== Segment start ==
(* ===== verification/Wire.v ===== *)
(** * Only the messages of the spec's table go on the wire

    Every [conn.send] of the page sends an object literal of the code
    (popup.js:80, 247-250, 312-315, 325-328, 387, 393, 408, 431, 486-487)
    or one of the messages a connection's extra [open] listener was given
    when it was created ([connect], popup.js:405-409 and 483-488).  None
    of them is a [greet] with a [time].  [sends_sent c] says that the
    handler [c] keeps every connection's [open] messages among those a
    page sends ([on_open_sent]) and that every message it sends is one
    ([sent_effect]); the tactic [wire] splits a handler into its steps as
    [State.pres] does, and [handle_sends_sent] covers every listener.

    On a network of pages that ran [hostOrJoin] ([Network]), every
    message on the wire, at any point of any run, is then one a page
    sends ([wire_sent_only]): its value is a well-typed record of the
    spec's table, and a [greet] on the wire never carries a [time], so
    the join notice of popup.js:386 always reads "the party hasn't
    started yet". *)

From S2P Require Import Prelude.
From S2P Require Import JsObject.
From S2P Require Import JsNum.
From S2P Require Import Message.
From S2P Require Import State.
From S2P Require Import Playback.
From S2P Require Import Membership.
From S2P Require Import Chat.
From S2P Require Import Peer.
From S2P Require Import Network.

Module Wire.
Import Message State Playback Membership Chat Peer Network.

(** The messages every connection's extra [open] listener sends are
    ones a page sends. *)
Definition on_open_sent (s : St) : Prop :=
  map_Forall (fun _ cn => Forall sent (c_on_open cn)) (conns s).

(** A [conn.send] of a message a page sends, or another effect. *)
Definition sent_effect (e : Effect) : Prop :=
  match e with ESend _ m => sent m | _ => True end.

(** [c] keeps [on_open_sent] and sends only messages a page sends. *)
Definition sends_sent {A} (c : M A) : Prop :=
  forall s, on_open_sent s -> on_open_sent (final c s) /\ Forall sent_effect (effects c s).

(** Every page of the network keeps [on_open_sent], and every message
    on the wire is one a page sends. *)
Definition net_ok (n : Net) : Prop :=
  map_Forall (fun _ s => on_open_sent s) (Network.nodes n) /\ Forall (fun x => sent x.2) (wire n).

(** ** Handlers *)

Create HintDb wire.

Lemma ss_bind {A B} (c : M A) (f : A -> M B) :
  sends_sent c -> (forall a, sends_sent (f a)) -> sends_sent (c ≫= f).
Proof.
  intros Hc Hf s Hs. destruct (Hc s Hs) as [Hs1 He1]. unfold final, effects in *. cbv [mbind M_bind].
  destruct (c s) as [[s1 e1] [x|a]]; simpl in *; [by split|].
  destruct (Hf a s1 Hs1) as [Hs2 He2]. unfold final, effects in Hs2, He2.
  destruct (f a s1) as [[s2 e2] r]; simpl in *.
  split; [done|]. by apply Forall_app.
Qed.

Lemma ss_ret {A} (a : A) : sends_sent (mret a).
Proof. intros s Hs. by split. Qed.

Lemma ss_gets {A} (f : St -> A) : sends_sent (gets f).
Proof. intros s Hs. by split. Qed.

Lemma ss_throw {A} x : sends_sent (throw (A:=A) x).
Proof. intros s Hs. by split. Qed.

Lemma ss_emit e : sent_effect e -> sends_sent (emit e).
Proof. intros He s Hs. split; [done|]. by constructor. Qed.

Lemma ss_modify f : (forall s, conns (f s) = conns s) -> sends_sent (modify f).
Proof. intros Hf s Hs. split; [|done]. unfold on_open_sent, final. simpl. by rewrite Hf. Qed.

Lemma ss_for_each {A} (l : list A) (f : A -> M unit) :
  (forall x, sends_sent (f x)) -> sends_sent (for_each l f).
Proof.
  intros Hf. induction l as [|x l IH]; simpl; [apply ss_ret|]. apply ss_bind; [apply Hf|intros _; apply IH].
Qed.

Lemma ss_sendAll m : sent m -> sends_sent (sendAll m).
Proof.
  intros Hm. unfold sendAll. apply ss_bind; [apply ss_gets|intros p].
  apply ss_for_each. intros k. destruct (JsObject.get k p); [by apply ss_emit|apply ss_throw].
Qed.

Lemma ss_media_play : sends_sent media_play.
Proof. intros s Hs. unfold final, effects. rewrite media_play_spec. by destruct (paused (video s)). Qed.

Lemma ss_media_pause : sends_sent media_pause.
Proof. intros s Hs. unfold final, effects. rewrite media_pause_spec. by destruct (paused (video s)). Qed.

Lemma ss_media_seek t : sends_sent (media_seek t).
Proof. intros s Hs. unfold final, effects. by rewrite media_seek_spec. Qed.

Lemma ss_set_status c st : sends_sent (set_status c st).
Proof.
  intros s Hs. split; [|done]. unfold on_open_sent, final. simpl. intros k cn Hk.
  apply (lookup_alter_Some (M:=gmap ConnId)) in Hk as [(_ & cn0 & Hk & ->)|(_ & Hk)]; [|exact (Hs _ _ Hk)].
  exact (Hs _ _ Hk).
Qed.

(** A new connection object whose [open] listener sends [msgs]. *)
Lemma ss_add_conn c id st msgs n :
  Forall sent msgs -> sends_sent (modify (fun s => set_conns (<[c := mkConn id st msgs]> (conns s)) n s)).
Proof. intros Hm s Hs. split; [|done]. unfold final. simpl. by apply map_Forall_insert_2. Qed.

Lemma ss_connect id msgs : Forall sent msgs -> sends_sent (connect id msgs).
Proof.
  intros Hm. unfold connect. apply ss_bind; [apply ss_gets|intros c].
  apply ss_bind; [by apply ss_add_conn|intros _; apply ss_bind; [by apply ss_emit|intros _; apply ss_ret]].
Qed.

#[export] Hint Resolve ss_ret ss_gets ss_throw ss_media_play ss_media_pause ss_media_seek
  ss_set_status : wire.
#[export] Hint Extern 1 (sends_sent (modify _)) => apply ss_add_conn; repeat constructor : wire.

(** [wire]: split a handler into its steps and close the steps that
    send nothing or a literal a page sends. *)
Ltac wire :=
  repeat match goal with
  | |- sends_sent (mbind _ _) => apply ss_bind; [|intros ?]
  | |- sends_sent (for_each _ _) => apply ss_for_each; intros ?
  | |- sends_sent (match ?x with _ => _ end) => destruct x
  | |- sends_sent (if ?b then _ else _) => destruct b
  | |- sends_sent (emit _) => apply ss_emit; exact I
  | |- sends_sent (modify _) => apply ss_modify; intros ?; reflexivity
  | |- sends_sent (sendAll _) => apply ss_sendAll; exact I
  | |- sends_sent (connect _ _) => apply ss_connect; repeat constructor
  | |- sends_sent _ => solve [eauto with wire]
  end.

Lemma ss_for_each_in {A} (l : list A) (f : A -> M unit) :
  (forall x, x ∈ l -> sends_sent (f x)) -> sends_sent (for_each l f).
Proof.
  intros Hf. induction l as [|x l IH]; simpl; [apply ss_ret|].
  apply ss_bind; [apply Hf, elem_of_cons; by left|intros _; apply IH].
  intros y Hy. apply Hf, elem_of_cons. by right.
Qed.

(** The [open] listener sends the messages the connection was created
    with, which are ones a page sends. *)
Lemma ss_onConnOpen c : sends_sent (onConnOpen c).
Proof.
  intros s Hs. destruct (conns s !! c) as [cn|] eqn:Hc.
  - assert (E : onConnOpen c s = (set_status c Open;; for_each (c_on_open cn) (fun m => emit (ESend c m))) s)
      by (unfold onConnOpen; cbv [mbind M_bind gets]; rewrite Hc;
          destruct (set_status c Open s) as [[s1 e1] [x|a]]; [done|];
          destruct (for_each _ _ s1) as [[??]?]; reflexivity).
    assert (H : sends_sent (set_status c Open;; for_each (c_on_open cn) (fun m => emit (ESend c m)))).
    { apply ss_bind; [apply ss_set_status|intros _]. apply ss_for_each_in. intros m Hm. apply ss_emit.
      specialize (Hs c cn Hc). cbv beta in Hs. rewrite Forall_forall in Hs. by apply Hs. }
    destruct (H s Hs) as [H1 H2]. unfold final, effects in *. rewrite E. by split.
  - unfold onConnOpen, final, effects. cbv [mbind M_bind gets]. rewrite Hc. by split.
Qed.

Lemma ss_playback :
  sends_sent runTimer /\ sends_sent runMedia /\
  (forall a t, sends_sent (onPlay a t)) /\ (forall a t, sends_sent (onPause a t)) /\
  (forall t, sends_sent (dampenedPause t)) /\ (forall t, sends_sent (dampenedPlay t)).
Proof.
  unfold runTimer, runMedia, timerTask, mediaTask, onPlay, onPause, dampenedPause, dampenedPlay,
    announcePlay, playHandler, pauseHandler, set_dplay, set_dpause, setTimeout, systemMessage, addMessage.
  split_and!; intros; wire.
Qed.

Lemma ss_membership :
  (forall c peer nm t, sends_sent (onGreet c peer nm t)) /\ (forall c, sends_sent (onRequestConnections c)) /\
  (forall peer cs t b, sends_sent (onRespondConnections peer cs t b)) /\
  (forall c peer nm, sends_sent (onReturnGreet c peer nm)) /\ (forall c, sends_sent (onGetUrl c)) /\
  (forall peer, sends_sent (onClose peer)) /\ sends_sent onConnError /\
  (forall id, sends_sent (onPeerOpen id)) /\ sends_sent onPeerError /\
  (forall id, sends_sent (onIncoming id)) /\ sends_sent onCopyHostId /\ sends_sent onUnload.
Proof.
  destruct ss_playback as (_ & _ & _ & _ & Hdp & Hdy).
  unfold onGreet, onRequestConnections, onRespondConnections, respondBody, onReturnGreet, onGetUrl,
    onClose, onConnError, onPeerOpen, onPeerError, onIncoming, onCopyHostId, onUnload, enter,
    updatePartyCounter, updateTitle, systemMessage, errorMessage.
  split_and!; intros; wire; auto.
Qed.

Lemma ss_chat : (forall key, sends_sent (onKeyUp key)) /\ (forall a m, sends_sent (onChat a m)).
Proof.
  unfold onKeyUp, onChat, run_command, addMessage, systemMessage, errorMessage. split; intros; wire.
Qed.

(** Every listener of the page keeps [on_open_sent] and sends only
    messages a page sends. *)
Lemma handle_sends_sent ev : sends_sent (handle ev).
Proof.
  destruct ss_playback as (Ht & Hm & Hpl & Hpa & _ & _).
  destruct ss_membership as (Hg & Hr & Hrc & Hrg & Hu & Hcl & Hce & Hpo & Hpe & Hin & Hch & Hun).
  destruct ss_chat as [Hk Hc].
  destruct ev; unfold handle; wire; try apply ss_onConnOpen; auto.
  unfold onData. wire; auto.
Qed.

(** ** The network *)

Lemma node_step_ok s ev :
  on_open_sent s -> on_open_sent (node_step s ev).1 /\ Forall sent_effect (node_step s ev).2.
Proof. intros Hs. unfold node_step. destruct (deliverable ev s); [simpl; by apply handle_sends_sent|by split]. Qed.

Lemma sends_ok es : Forall sent_effect es -> Forall (fun cm => sent cm.2) (sends es).
Proof. induction 1 as [|[] es He _ IH]; simpl; try done. by constructor. Qed.

Lemma tag_ok {X} (P : X -> Prop) p (l : list (ConnId * X)) :
  Forall (fun cx => P cx.2) l -> Forall (fun x => P x.2) (tag p l).
Proof. induction 1; simpl; by constructor. Qed.

(** The oldest message of a connection was on the wire. *)
Lemma take_msg_ok (P : Msg -> Prop) p c w m w' :
  take_msg p c w = Some (m, w') -> Forall (fun x => P x.2) w -> P m /\ Forall (fun x => P x.2) w'.
Proof.
  revert w'. induction w as [|[[p' c'] m'] w IH]; intros w' Ht Hw; simpl in Ht; [done|].
  apply Forall_cons in Hw as [Hm' Hw]. case_bool_decide; [injection Ht as <- <-; by split|].
  destruct (take_msg p c w) as [[m0 w0]|] eqn:Ht0; simpl in Ht; [|done]. injection Ht as <- <-.
  destruct (IH w0 eq_refl Hw). split; [done|]. by constructor.
Qed.

Lemma run_at_ok p ev n : net_ok n -> net_ok (run_at p ev n).
Proof.
  intros [Hn Hw]. destruct (Network.nodes n !! p) as [s|] eqn:Hs; [|unfold run_at; by rewrite Hs].
  rewrite (run_at_some p ev n s Hs). destruct (node_step_ok s ev (Hn p s Hs)) as [H1 H2].
  split; simpl; [by apply map_Forall_insert_2|]. apply Forall_app. split; [done|]. by apply tag_ok, sends_ok.
Qed.

Lemma net_step_ok n e : net_ok n -> net_ok (net_step n e).
Proof.
  intros Hok. destruct e as [p ev|i|p c|p c|p c]; simpl; try by apply run_at_ok.
  - unfold accept. destruct (dials n !! i) as [[[p c] q]|]; [|done].
    destruct Hok as [Hn Hw]. destruct (Network.nodes n !! q); apply run_at_ok; by split.
  - unfold deliver. destruct (other_end (links n) p c) as [[q c']|]; [|done].
    destruct (take_msg p c (wire n)) as [[m w']|] eqn:Ht; [|done].
    destruct Hok as [Hn Hw]. apply run_at_ok. split; [done|]. exact (proj2 (take_msg_ok sent _ _ _ _ _ Ht Hw)).
  - destruct (other_end (links n) p c) as [[q c']|]; [by apply run_at_ok, run_at_ok|done].
Qed.

Lemma run_net_ok n es : net_ok n -> net_ok (run_net n es).
Proof. revert n. induction es as [|e es IH]; intros n Hn; [done|]. apply IH, net_step_ok, Hn. Qed.

Lemma net_init_ok url ps : net_ok (net_init url ps).
Proof.
  split; [|constructor]. intros k s Hk. apply elem_of_list_to_map_2 in Hk.
  apply list_elem_of_fmap in Hk as ([[p nm] h] & [= -> ->] & _).
  intros c cn. simpl. by rewrite lookup_empty.
Qed.

(** ** Theorems *)

(** C14: On a network of pages that ran [hostOrJoin], at every point of
    every run, each message on the wire is one a page sends: its value is
    a flat record of the spec's table, and a [greet] carries no [time],
    so the join notice its receiver renders (popup.js:386) always reads
    "the party hasn't started yet". *)
Theorem wire_sent_only url ps evs p c m :
  (p, c, m) ∈ wire (run_net (net_init url ps) evs) ->
  sent m /\ well_typed (encode m) = true /\
  (forall nm t, m = Greet nm t -> t = None /\
     forall c' peer s, head (effects (onGreet c' peer nm t) s) =
       Some (ERender SystemLine (nm +:+ " has joined (the party hasn't started yet)."))).
Proof.
  intros Hin. destruct (run_net_ok _ evs (net_init_ok url ps)) as [_ Hw].
  rewrite Forall_forall in Hw. specialize (Hw _ Hin). cbn in Hw.
  split; [done|]. split; [by apply sent_well_typed|]. intros nm t ->.
  destruct t as [t|]; [done|]. by split.
Qed.

Lemma wire_sent_only_witness :
  let n := run_net (net_init "u" [("H", "Hana", None); ("J", "Jo", Some "H")])
             [NLocal "H" (PeerOpen "H"); NLocal "J" (PeerOpen "J"); NAccept 0; NOpen "J" 0] in
  ("J", 0%nat, Greet "Jo" None) ∈ wire n /\
  (sent (Greet "Jo" None) /\ well_typed (encode (Greet "Jo" None)) = true /\
   (forall nm t, Greet "Jo" None = Greet nm t -> t = None /\
      forall c' peer s, head (effects (onGreet c' peer nm t) s) =
        Some (ERender SystemLine (nm +:+ " has joined (the party hasn't started yet).")))).
Proof.
  intros n. assert (Hin : ("J", 0%nat, Greet "Jo" None) ∈ wire n)
    by (apply (bool_decide_unpack _); vm_compute; reflexivity).
  split; [exact Hin|]. exact (wire_sent_only "u" _ _ "J" 0 (Greet "Jo" None) Hin).
Defined.

End Wire.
== Segment end ==
The first line of the records begins the span, and the line containing "408, 431, 486-487)" ends it. Reproduce that span exactly, both ends included.

Exercise response:
(* ===== verification/Wire.v ===== *)
(** * Only the messages of the spec's table go on the wire

    Every [conn.send] of the page sends an object literal of the code
    (popup.js:80, 247-250, 312-315, 325-328, 387, 393, 408, 431, 486-487)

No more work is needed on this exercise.